Pope looks east for possible Church reforms

Pope looks east for possible Church reforms

Eastern Church leaders discuss self-governing synods with Pope Francis.

 

Kochi:  Church leaders of independent Catholic communities from Asia, the Middle East and Eastern Europe have spent the last week in Rome with Pope Francis and Vatican officials discussing the lives of their Church including a subject of high importance to the Pope – the operation of their self-governing synods.

The Vatican says this meeting is an "opportunity" for the patriarchs and archbishops of Eastern Rite communities to present to the pope the situation of their Churches.

However, the November 19-22 meeting may also be another step for Pope Francis in re-shaping the way the Roman Catholic Church operates and decentralizing the Church government, adopting synod-based administrative systems of these churches.

The gathering follows Pope Francis’ suggestion that the universal Church should learn from Eastern and Orthodox Churches’ synodal approach to governance and decision-making when he and the Patriarch of Constantinople (Istanbul) Bartholomew met after he became Pope in March.

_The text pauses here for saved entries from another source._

(* ===== verification/KafkaTransportProofs.v ===== *)
(** * The Kafka transport: transactions, shutdown and progress

    Each call is verified alone against a weakest precondition [wp] that says what
    it must respect (the typestate of a transaction, the ownership of the admission
    gate) and what it may rely on (facts about the transport that no step of another
    call can undo).  One invariant lifts this to all interleavings. *)
From S2P Require Import Prelude GoStrings Errors Ident Envelope EnvelopeProofs Delivery Route KafkaTopic KafkaControl KafkaTransport.
Import Stdlib.Strings.String.
Import Envelope Route KafkaTopic KafkaControl KafkaDLQ KafkaTransport.
Open Scope string_scope.
Open Scope Z_scope.
Local Open Scope prog_scope.

Module KafkaTransportProofs.

(** ** Ghost state *)
(** Where a call is with respect to the gate: outside, holding the token, or with
    the admitted transaction, which is open after a successful [Begin]. *)
Inductive phase : Set := Out | AtGate | Held (opened : bool).
#[global] Instance phase_eq_dec : EqDecision phase.
Proof. solve_decision. Defined.

(** [g_runs]: the call is the [Run] that has to close [done]. *)
Record ghost := { g_know : Transport -> Prop; g_phase : phase; g_hist : list cevent; g_runs : bool }.

Definition tx_wf (t : Transport) : Prop :=
  (t_txActive t = true <-> is_Some (t_txDone t)) /\
  (forall ch, t_txDone t = Some ch -> (ch < t_txNext t)%nat /\ ch ∉ t_txClosed t) /\
  (forall ch, ch ∈ t_txClosed t -> (ch < t_txNext t)%nat).
Definition tinv (t : Transport) : Prop :=
  tx_wf t /\ (t_done t = true -> t_state t = transportClosed) /\
  (t_runStarted t = false -> t_state t <> transportStarting /\ t_state t <> transportRunning).

(** The state agrees with the phase of the call that holds the gate. *)
Definition linked (p : phase) (t : Transport) : Prop :=
  match p with Out => True | AtGate => t_txActive t = false | Held _ => t_txActive t = true end.

Definition trans (t t' : Transport) : Prop := (exists s, t' = enter s t) \/ (exists i c err, perform i c err t = Some t').
Definition stable (K : Transport -> Prop) : Prop := forall t t', tinv t -> trans t t' -> K t -> K t'.

(** The transport is closed and [done] is the channel of the last transaction. *)
Definition waits (done : option nat) (t : Transport) : Prop :=
  t_state t = transportClosed /\
  (t_txActive t = true /\ t_txDone t = done \/ t_txActive t = false /\ exists ch, done = Some ch /\ ch ∈ t_txClosed t).

(** ** What a call may do *)
Definition lock_pre (s : critical) (g : ghost) (t : Transport) : Prop :=
  match s with
  | TakeTx => g_phase g = AtGate
  | DropTx => g_phase g = Held false
  | RunEnter => g_runs g = false
  | _ => True
  end.
Definition lock_phase (s : critical) (p : phase) (t : Transport) : phase :=
  match s with
  | TakeTx => if decide (t_state t = transportRunning) then Held false else AtGate
  | DropTx => AtGate
  | _ => p
  end.
Definition lock_runs (s : critical) (b : bool) (t : Transport) : bool :=
  match s with
  | RunEnter =>
      match t_state t with transportNew => true | transportDraining => if t_runStarted t then b else true | _ => b end
  | _ => b
  end.
Definition commitTransactionalRecords (produced : list record) : M (bool * option error) :=
  match ka_begin a with
  | Some err => emit (EvTx produced TxNotBegun) ;;; mret (false, Some (EFmt "begin consumer transaction" [err]))
  | None =>
      (if negb (is_empty produced) && ka_timedOut a then emit EvClose else mret tt) ;;;
      match (if is_empty produced then None else ka_produce a) with
      | Some err =>
          emit (EvTx produced TxHandoffFailed) ;;;
          mret (false, errors_join [Some (EFmt "transactional handoff" [err]); ka_abort a])
      | None =>
          match ka_end a with
          | (_, Some err) =>
              emit (EvTx produced TxUnknown) ;;; mret (false, Some (EFmt "commit consumer transaction" [err]))
          | (false, None) => emit (EvTx produced TxAborted) ;;; mret (false, None)
          | (true, None) => emit (EvTx produced TxCommitted) ;;; mret (true, None)
          end
      end
  end.

(** [commitRecord], with the error its callers report for an aborted transaction. *)
Definition commitRecord (produced : option record) : M (option error) :=
  r <- commitTransactionalRecords (match produced with Some p => [p] | None => [] end) ;;
  mret (match r with
        | (false, None) => Some (ESentinel ErrTransactionNotCommitted)
        | (_, err) => err
        end).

The Patriarch was the first in 600 years to attend a Papal installation.

The formal purpose of the meeting in Rome this week is to consider "The Eastern Catholic Churches: Fifty years after Vatican II." The meeting is not something Pope Francis inherited. It follows a similar event in 2009, when heads of the Eastern Churches met Pope Benedict for the first time.

Those meeting this week in Vatican include leaders of self-governing Catholic Churches—21 churches that are fully Catholic but operate independently of the Roman Curia in matters of their administration, including selection of their patriarchs, archbishops and bishops.

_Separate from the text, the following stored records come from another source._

Lemma release_ok fuel now a s resume :
  (size_of (s_heap s) <= fuel)%nat -> rel a s -> (forall topic, resume !! topic <> Some []) ->
  exists s' resume', release fuel now s resume = Some (s', resume') /\ rel (spec_release a now) s' /\
    (forall topic, resume' !! topic <> Some []) /\
    forall topic, default [] (resume' !! topic) ≡ₚ (default [] (resume !! topic) ++ listed topic (due now a ∩ a_owned a))%list.
Proof.
  revert a s resume. induction fuel as [|fuel IH]; intros a s resume Hf Hrel Hne; pose proof Hrel as [Hh Ho].
  all: assert ((forall q u, a_deadlines a !! q = Some u -> now < u) -> exists s' resume', Some (s, resume) = Some (s', resume') /\
    rel (spec_release a now) s' /\ (forall topic, resume' !! topic <> Some []) /\
    forall topic, default [] (resume' !! topic) ≡ₚ (default [] (resume !! topic) ++ listed topic (due now a ∩ a_owned a))%list) as Hidle
    by (intros Hq; apply release_idle in Hq as [-> ->]; exists s, resume; split_and!; try done;
        intros topic; by rewrite intersection_empty_l_L, listed_empty, app_nil_r).
  all: cbn [release]; destruct (h_slice (s_heap s)) as [|p l] eqn:Es;
    [apply Hidle; rewrite (empty_slice _ _ (proj1 Hh) Es); intros q u; by rewrite lookup_empty|].
  1: cbn in Hf; lia.
  destruct (root_least _ _ p Hh) as (t & Ht & Hx & Hmin); [by rewrite Es|]. rewrite Hx. cbn [dp_deadline].
  unfold After. destruct (Z.ltb_spec now t) as [Hlt|Hge]; [apply Hidle; intros q u Hu; apply Hmin in Hu; lia|].
  destruct (Pop_ok _ _ p t Hh) as (h' & -> & Hh' & Hlen); [by rewrite Es|done|].
  assert (size_of h' <= fuel)%nat as Hf' by (rewrite Es in Hlen; cbn in Hlen, Hf; lia).
  rewrite <- (release_drop _ _ _ _ Ht Hge).
  assert (forall topic, listed topic (due now a ∩ a_owned a) ≡ₚ
    ((if decide (p ∈ a_owned a) then if decide (tp_topic p = topic) then [tp_partition p] else [] else [])
     ++ listed topic (due now (drop p a) ∩ a_owned (drop p a)))%list) as Hlist.
  { intros topic. rewrite (owned_due_drop _ _ _ _ Ht Hge). case_decide; [|by rewrite union_empty_l_L].
    rewrite listed_add; [done|]. pose proof (due_drop_not p now a). set_solver. }
  rewrite Ho. case_decide as Hown.
  - destruct (IH (drop p a) {| s_heap := {| h_slice := h_slice h'; h_items := delete p (h_items h') |}; s_ownedPause := a_owned a ∖ {[p]} |}
      (add_resume p resume)) as (s' & resume' & E & H1 & H2 & H3); [done|by split| |].
    { intros topic. unfold add_resume. destruct (decide (tp_topic p = topic)) as [<-|Hn]; [rewrite lookup_insert_eq|by rewrite lookup_insert_ne].
      by destruct (default [] (resume !! tp_topic p)). }
    exists s', resume'. split_and!; try done. intros topic. rewrite H3, add_resume_list, Hlist. by rewrite app_assoc.
  - destruct (IH (drop p a) {| s_heap := {| h_slice := h_slice h'; h_items := delete p (h_items h') |}; s_ownedPause := a_owned a |}
      resume) as (s' & resume' & E & H1 & H2 & H3); [done|split; [done|cbn; set_solver]|done|].
    exists s', resume'. split_and!; try done. intros topic. by rewrite H3, Hlist.
Qed.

"Except in matters of faith and morals we are completely free from the Vatican," said Bishop Bosco Puthur, known as the Curia bishop who overseas the Curia of Syro-Malabar Church based in Kerala in southern India.

This independence is restricted to a small population, as all the Oriental Churches together form only 17 million of the more than one billion Catholics globally. Most of these Churches are also numerically small with three major ones—Ukrainian, Syro-Malabar and Maronite—alone accounting for 12.5 million or 80 percent of the Catholic Orientals.

"Each of these Churches, including the Latin Church, has its own genius. The beauty is to learn from each other without destroying the uniqueness of each one," said Bishop Puthur, emphasizing that the eastern syondal administrative system involves every section of the Church.

Bishop Puthur said religious, laity and clergy are directly or indirectly involved in "every decision" of their Church. "The head of the Church, the Major Archbishop, makes no decision on his own. He merely announces the decision of the synod."

The synod of bishops has only bishops as members, "but our bishops have their ears to the ground, they know the pulse of their people and will not support decisions that will go against the interest of the people," the Curia bishop said.

The synod, which came into effect in 1994, elected its Major Archbishop George Alencharry in 2011. "So the system is new. We earlier followed the system of the Latin Church," he said. The election of the head of the Church now needs to be ratified only by the Vatican.

The elections of individual bishops are left to the synod, which periodically sends a list of people who could be elected bishops to synod members. When need arises, the synod elects one from the approved list.

Bishops prepare these lists and make other vital decisions in consultation with lay leaders, religious and laity, according to the Curia bishop. The Church also has Patriarchal Assembly, which has representatives from all sections of a diocese and meets once in five years to discuss issues affecting the community.